Às vezes eu me pergunto o que os leitores e leitoras deste espaço, aos domingos, acham da insistência do blogueiro em trazer questões que envolvem algum conhecimento científico – eu diria rudimentos – e sempre citar autores que tratam dessa matéria fundamental.
Sim, porque a crônica está associada, desde sempre, ao cotidiano e/ou à poesia, e não parece, em regra, que a ciência zele pela poesia. Aliás, Richard Dawkins, biólogo e polemista, dizia do seu desafeto e também biólogo evolucionista Stephen Jay Gould, que ele fazia “ciência poética”. Uma crítica duríssima, para o meio, apesar de eu considerá-la a mais elegante de que tenho conhecimento.
Só que, eis minha confissão, tenho tanta admiração pelos cientistas e divulgadores da ciência quanto a dedico aos meus romancistas e poetas preferidos. Desde que eu me deparei com os ensinamentos das “leis da Natureza”, nunca mais perdi a curiosidade pela extensa temática abordada por estes indivíduos tão especiais quantos os cientistas e seus tradutores.
Ainda tenho, creiam, a obra completa de Cosmos (em DVD), de Carl Sagan, pioneiro na divulgação científica, e já li (além de possuir) todas as suas publicações no Brasil, incluindo Contato, seu único livro de ficção, que embasou o excelente filme homônimo – que eu revejo sempre que tenho saudade.
De todos esses autores, entretanto, o que se tornou uma paixão definitiva para mim foi Jared Diamond. Lê-lo é se surpreender a cada página e, ao contrário do que se possa imaginar, sentir-se um monumento à ignorância, que ele vai tratando de remediar com uma clareza apenas possível aos grandes mestres.
Tenho pouca coisa de valor material, mas a sua obra completa é um dos meus tesouros. Sempre que alguém me pede uma sugestão de livro de temas científicos, o primeiro que me vem à cabeça – e à boca – é Armas, germes e aço.

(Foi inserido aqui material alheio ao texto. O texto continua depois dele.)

Lemma BattlegroundQueueUpdate_safe E t b at_ rated rating Q R :
  queue_good Q -> realm_ok R -> roomy E R ->
  safe (fun r => queue_good r.1 /\ realm_ok r.2 /\ later R r.2) (BattlegroundQueueUpdate E t b at_ rated rating Q R).
Proof.
  intros HQ HR HE. unfold BattlegroundQueueUpdate. destruct (negb (bracket_ok b)); [done|]. destruct (forallb _ _); [done|].
  pose proof (forth_lookup t R HR) as H1. set (R1 := on_data t id R) in *.
  apply (ensures_bind _ _ _ _ _ (fill_running_safe E t b _ Q R1 HQ (forth_ok _ _ H1) (free_alive t R1 (proj1 (forth_ok _ _ H1))))).
  intros [Q2 R2] [HQ2 H2]. cbn [fst snd] in *. pose proof (forth_trans _ _ _ H1 H2) as H12.
  destruct (GetBattlegroundTemplate t R2) as [tp|] eqn:Et; [|split; [done|]; split; apply H12].
  destruct (GetBattlegroundTemplate_alive _ _ _ (proj1 (forth_ok _ _ H12)) Et) as [tb Htb]. unfold bg_at. rewrite Htb. cbn [bind_result].
  destruct (GetBattlegroundBracketById E _ b) as [e|]; [|split; [done|]; split; apply H12].
  apply (ensures_weaken _ _ _ _ (start_new_safe E t b at_ rated rating tb e Q2 R2 HQ2 (forth_ok _ _ H12) (roomy_forth _ _ _ HE H12))).
  intros [Q3 R3] (HQ3 & HR3 & HL3). cbn [fst snd] in *. split; [done|]. split; [done|]. exact (later_trans _ _ _ (forth_later _ _ H12) HL3).
Qed.

(** ** The world *)

Record world_wf (W : World) : Prop := {
  world_queue q : queue_wf (GetBattlegroundQueue q W);
  world_realm : realm_ok (realm W)
}.

Lemma queue_insert q q' Q W R :
  GetBattlegroundQueue q' (mkWorld (<[q := Q]> (queues W)) R) = if decide (q' = q) then Q else GetBattlegroundQueue q' W.
Proof.
  unfold GetBattlegroundQueue. cbn. case_decide as E; [subst; by rewrite lookup_insert_eq|by rewrite lookup_insert_ne].
Qed.
Lemma world_insert q Q W R : world_wf W -> queue_wf Q -> realm_ok R -> world_wf (mkWorld (<[q := Q]> (queues W)) R).
Proof. intros [HW _] HQ HR. constructor; [|done]. intros q'. rewrite queue_insert. by case_decide. Qed.
Lemma realm_ok_same R R' : realm_ok R -> same_registry R R' -> realm_ok R'.
Proof. intros HR HS. apply (onward_ok R), onward_same; done. Qed.
Lemma world_on_realm f W : world_wf W -> same_registry (realm W) (f (realm W)) -> world_wf (on_realm f W).
Proof. intros [HW HR] HS. constructor; [done|]. by apply (realm_ok_same (realm W)). Qed.

Lemma on_queue_safe q f W (P : Realm -> Prop) :
  world_wf W -> safe (fun r => queue_wf r.1 /\ realm_ok r.2 /\ P r.2) (f (GetBattlegroundQueue q W) (realm W)) ->
  safe (fun W' => world_wf W' /\ P (realm W')) (on_queue q f W).
Proof.
  intros HW Hf. unfold on_queue. apply (ensures_bind _ _ _ _ _ Hf). intros [Q R] (HQ & HR & HP). cbn [ensures]. split; [|done].
  by apply world_insert.
Qed.

Lemma read_bg_ok ptr R : (forall p, ptr = Some p -> is_Some (bgs R !! p)) -> exists b, read_bg ptr R = Ok b.
Proof.
  intros H. unfold read_bg. destruct ptr as [p|]; [|by eexists]. destruct (H p eq_refl) as [b Hb]. unfold bg_at. rewrite Hb. by eexists.
Qed.

Lemma IsPlayerInvited_ok guid i t Q : queue_wf Q -> exists b, IsPlayerInvited guid i t Q = Ok b.
Proof.
  intros HQ. unfold IsPlayerInvited. destruct (m_QueuedPlayers Q !! guid) as [info|] eqn:E; [|by eexists].
  destruct (wf_player _ _ _ (queue_store _ HQ) _ _ E) as (g & Hg & _). unfold group_at. rewrite Hg. by eexists.
Qed.

Lemma RemovePlayer_safe E guid dec Q R :
  queue_wf Q -> realm_ok R ->
  safe (fun r => queue_wf r.1 /\ realm_ok r.2 /\ later R r.2 /\ m_events r.1 = m_events Q) (RemovePlayer E guid dec Q R).
Proof.
  intros HQ [HR HC]. pose proof (RemovePlayer_rec_keeps (S (base.size (m_QueuedPlayers Q))) E guid dec Q R HC) as Hk.
  unfold RemovePlayer. destruct (RemovePlayer_rec_ok _ E guid dec Q R HQ HR (Nat.lt_succ_diag_r _)) as (Q' & R' & E' & HQ' & HR' & HL' & _).
  rewrite E' in *. cbn in *. by destruct Hk.
Qed.

(** The events a queue has left. *)
Definition pending_events (q : Z) (W : World) : nat := length (m_events (GetBattlegroundQueue q W)).

Lemma Execute_safe E e W :
  world_wf W -> safe (fun W' => world_wf W' /\ forall q, m_events (GetBattlegroundQueue q W') = m_events (GetBattlegroundQueue q W)) (Execute E e W).
Proof.
  intros HW. pose proof (world_realm _ HW) as HR. destruct e as [guid i t at_ rt|guid i t q rt]; cbn [Execute].
  - unfold BGQueueInviteEvent_Execute. destruct (FindPlayer guid (realm W)) as [pl|]; [|done].
    destruct (read_bg_ok (GetBattleground i t (realm W)) (realm W)) as [bg ->].
    { intros p Hp. destruct (GetBattleground_alive _ _ _ _ (proj1 HR) Hp) as [b Hb]. by exists b. }
    cbn [bind_result]. destruct bg as [bg|]; [|done]. destruct (_ <? _); [|done].
    destruct (IsPlayerInvited_ok guid i rt _ (world_queue _ HW (BGQueueTypeId (GetTypeID bg) (GetArenaType bg)))) as [yes ->]. cbn [bind_result].
    destruct yes; [|done]. cbn [ensures]. split; [|done]. by apply world_on_realm.
  - unfold BGQueueRemoveEvent_Execute. destruct (FindPlayer guid (realm W)) as [pl|]; [|done]. destruct (_ <? _); [|done].
    destruct (IsPlayerInvited_ok guid i rt _ (world_queue _ HW q)) as [yes ->]. cbn [bind_result]. destruct yes; [|done].
    set (W1 := on_realm _ W). assert (world_wf W1) as HW1 by (by apply world_on_realm).
    apply (ensures_bind _ (fun W' => (world_wf W' /\ later (realm W) (realm W')) /\
      forall q', m_events (GetBattlegroundQueue q' W') = m_events (GetBattlegroundQueue q' W))).
    { unfold on_queue. apply (ensures_bind _ _ _ _ _ (RemovePlayer_safe E guid true _ _ (world_queue _ HW1 q) (world_realm _ HW1))).
      intros [Q2 R2] (HQ2 & HR2 & HL2 & HE2). cbn [ensures fst snd realm] in *. split; [split; [by apply world_insert|done]|].
      intros q'. rewrite queue_insert. case_decide; [by subst|done]. }
    intros W2 [[HW2 HL2] HE2]. destruct (read_bg_ok (GetBattleground i t (realm W)) (realm W2)) as [bg ->].
    { intros p Hp. destruct (GetBattleground_alive _ _ _ _ (proj1 HR) Hp) as [b Hb]. apply (later_alive (realm W)); [done|by exists b]. }
    cbn [bind_result ensures]. set (W3 := match bg with Some b => _ | None => _ end).
    assert (world_wf W3 /\ forall q', GetBattlegroundQueue q' W3 = GetBattlegroundQueue q' W2) as [HW3 HE3].
    { unfold W3. destruct bg as [b|]; [|done]. destruct (_ && _); [|done]. split; [|done]. apply world_on_realm; [done|].
      unfold ScheduleQueueUpdate. by case_bool_decide. }
    split; [by apply world_on_realm|]. intros q'. rewrite <- HE2, <- HE3. done.
Qed.

Lemma run_events_safe fuel E q W : world_wf W -> (pending_events q W < fuel)%nat -> safe world_wf (run_events fuel E q W).
Proof.
  revert W. induction fuel as [|fuel IH]; intros W HW Hf; [lia|]. cbn [run_events]. unfold pending_events in *.
  destruct (m_events (GetBattlegroundQueue q W)) as [|[t e] l] eqn:Ee; [done|]. destruct (t <=? _); [|done].
  set (W1 := mkWorld _ _). assert (world_wf W1) as HW1.
  { apply world_insert; [done| |apply HW]. by apply (same_groups_wf (GetBattlegroundQueue q W)), HW. }
  apply (ensures_bind _ _ _ _ _ (Execute_safe E e W1 HW1)). intros W2 [HW2 HE2]. apply IH; [done|].
  rewrite HE2. unfold W1. rewrite queue_insert, decide_True by done. cbn [m_events set_events]. cbn [length] in Hf. lia.
Qed.

(** All updates that were scheduled, one after the other. *)
Fixpoint run_all (E : Env) (scheduled : list Z) (W : World) : result fault World :=
  match scheduled with
  | [] => Ok W
  | id :: scheduled =>
      let s := decode_schedule id in
      let? W := on_queue (s_queue s) (BattlegroundQueueUpdate E (s_type s) (s_bracket s) (s_arenaType s) (0 <? s_rating s) (s_rating s)) W in
      run_all E scheduled W
  end.

Lemma run_scheduled_all fuel E l i W :
  (length l < 256)%nat -> 0 <= i -> (length l - Z.to_nat i < fuel)%nat -> (Z.to_nat i <= length l)%nat ->
  run_scheduled fuel E l i W = run_all E (drop (Z.to_nat i) l) W.
Proof.
  intros Hl. revert i W. induction fuel as [|fuel IH]; intros i W Hi Hf Hle; [lia|]. cbn [run_scheduled].
  destruct (l !! Z.to_nat i) as [id|] eqn:Hid.
  - rewrite (drop_S _ _ _ Hid). cbn [run_all]. pose proof (lookup_lt_Some _ _ _ Hid).
    destruct (on_queue _ _ W) as [W1|]; [|done]. cbn [bind_result]. rewrite wrap_id by width. rewrite IH by lia.
    by replace (Z.to_nat (i + 1)) with (S (Z.to_nat i)) by lia.
  - apply lookup_ge_None in Hid. by rewrite drop_ge.
Qed.

(** Each update finds fewer than 2^31 players in its queue and room for new instances. *)
Fixpoint updates_fit (E : Env) (scheduled : list Z) (W : World) : Prop :=
  match scheduled with
  | [] => True
  | id :: scheduled =>
      let s := decode_schedule id in
      fits (GetBattlegroundQueue (s_queue s) W) /\ roomy E (realm W) /\
      forall W', on_queue (s_queue s) (BattlegroundQueueUpdate E (s_type s) (s_bracket s) (s_arenaType s) (0 <? s_rating s) (s_rating s)) W = Ok W' ->
        updates_fit E scheduled W'
  end.
Lemma update_safe E q t b at_ rated rating W :
  world_wf W -> fits (GetBattlegroundQueue q W) -> roomy E (realm W) -> safe world_wf (on_queue q (BattlegroundQueueUpdate E t b at_ rated rating) W).
Proof.
  intros HW Hf Hr. apply (ensures_weaken _ (fun W' => world_wf W' /\ True)); [|by intros ? []]. apply (on_queue_safe q _ W (fun _ => True) HW).
  apply (ensures_weaken _ _ _ _ (BattlegroundQueueUpdate_safe E t b at_ rated rating _ _ (conj (world_queue _ HW q) Hf) (world_realm _ HW) Hr)).
  intros [Q' R'] [[? _] [? _]]. done.
Qed.
Lemma run_all_safe E l W : world_wf W -> updates_fit E l W -> safe world_wf (run_all E l W).
Proof.
  revert W. induction l as [|id l IH]; intros W HW; [done|]. cbn [updates_fit run_all]. intros (Hf & Hr & Hn).
  pose proof (update_safe E (s_queue (decode_schedule id)) (s_type (decode_schedule id)) (s_bracket (decode_schedule id))
    (s_arenaType (decode_schedule id)) (0 <? s_rating (decode_schedule id)) (s_rating (decode_schedule id)) W HW Hf Hr) as Hs.
  destruct (on_queue _ _ W) as [W1|f]; [|exact Hs]. apply IH; [exact Hs|by apply Hn].
Qed.

(** What can happen to the queues and the registry. [Course] is the course of a
    battleground, which does not change what it is, and [Players] the coming and going
    of players. *)
Inductive command :=
| Join (q leader team : Z) (grp : option (list Z)) (t : Z) (e : PvPDifficultyEntry) (at_ : Z) (rated premade : bool) (ar mmr tid : Z)
| Leave (q guid : Z) (dec : bool)
| Update (q t b at_ : Z) (rated : bool) (rating : Z)
| Events (q ms : Z)
| Scheduled
| Delete (t i : Z)
| Course (ptr : Z) (f : Battleground -> Battleground)
| PlayersChange (ps : gmap Z Player).

Definition run (E : Env) (c : command) (W : World) : result fault World :=
  match c with
  | Join q leader team grp t e at_ rated premade ar mmr tid =>
      on_queue q (fun Q R => let? (_, Q, R) := AddGroup E leader team grp t e at_ rated premade ar mmr tid Q R in Ok (Q, R)) W
  | Leave q guid dec => on_queue q (RemovePlayer E guid dec) W
  | Update q t b at_ rated rating => on_queue q (BattlegroundQueueUpdate E t b at_ rated rating) W
  | Events q ms => UpdateEvents E ms q W
  | Scheduled => update_scheduled (S (length (m_QueueUpdateScheduler (realm W)))) E W
  | Delete t i =>
      match map_find i (m_Battlegrounds (data_of t (realm W))) with
      | Some ptr => let? R := delete_battleground t i ptr (realm W) in Ok (mkWorld (queues W) R)
      | None => Ok W
      end
  | Course ptr f => let? R := on_bg ptr f (realm W) in Ok (mkWorld (queues W) R)
  | PlayersChange ps => Ok (on_realm (set_players ps) W)
  end.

Aqui, me perdoem os do lado de lá, cabe com perfeição a palavra epifania. A cada capítulo. É degustá-lo e se sentir parte de um todo, a que nem sempre enxergamos na correria do dia a dia.
Lembrei-me de Jared Diamond, por esses dias, por causa de um dos assuntos do momento na questão da saúde pública: a varíola do macaco. Ela veio, haveria de dizer o nosso polímata, conforme o “previsto”. Em uma visita ao Brasil, em plena pandemia - agosto de 2021 -, Diamond fez uma palestra em São Paulo e avisou:
- Há outros vírus só esperando para emergir. Temos algo como 30 milhões de espécies de animais por aí, e cada um desses animais tem suas próprias doenças.
E nos faz um desafio: “Você pode apostar que elas vão continuar aparecendo enquanto os seres humanos tiverem contato com animais.”
Em Armas..., o cientista reconta a história da Civilização, a partir do meio ambiente, somando informações de biologia, geografia, antropologia, arqueologia, linguística e desenvolvimento tecnológico - tudo acessível aos homens e mulheres comuns, entre os quais eu me incluo com convicção.
Um dos capítulos mais importantes da obra de Diamond diz respeito ao processo de colonização do “novo mundo”, esse lado do planeta habitado por uma diversidade humana inigualável.
No nosso caso, explica ele, os germes foram inimigos fatais, aliados dos colonizadores europeus, principalmente, que tiveram com eles tempo de convívio suficiente para desenvolver sua imunidade. Partindo sempre, voltamos ao conceito, da transferência desses bichinhos que estão aí na natureza, em convívio com suas espécies hospedeiras, para os humanos.
A varíola, por exemplo, a doença infectocontagiosa mais letal nas Américas, nós fomos buscar no gado vacum, assim como o sarampo e a tuberculose. A gripe veio dos porcos e dos patos, a coqueluche dos porcos e dos cães – e por aí segue, numa lista que não se imagina quando terá fim. (Num exemplo mais recente: a Aids, que nos foi cedida por macacos africanos.).
Estou convencido de que o nosso personagem, em tudo admirável, não é antropocêntrico: não haverá de achar que a Natureza existe para servir ao homem (uma monumental bobagem). E não por acaso, ele deposita na espécie de que fazemos parte e que tanto criticamos a responsabilidade pelo que está posto e pelo que virá. Para ele, “os problemas globais que podem matar todos nós e arruinar nossas economias” são a mudança climática, a escassez de recursos e a desigualdade.
É o que somos e o que podemos ainda ser, se não nos confrontarmos com o espelho da nossa alma -
com coragem.
Fiquemos, então, com Públio Terêncio Afro, de quem o internauta e amigo Antônio Carlos Barbosa vive a lembrar:
"Nada do que é humano me é estranho.”
Cá para nós, estranhos somos nós para nós mesmos.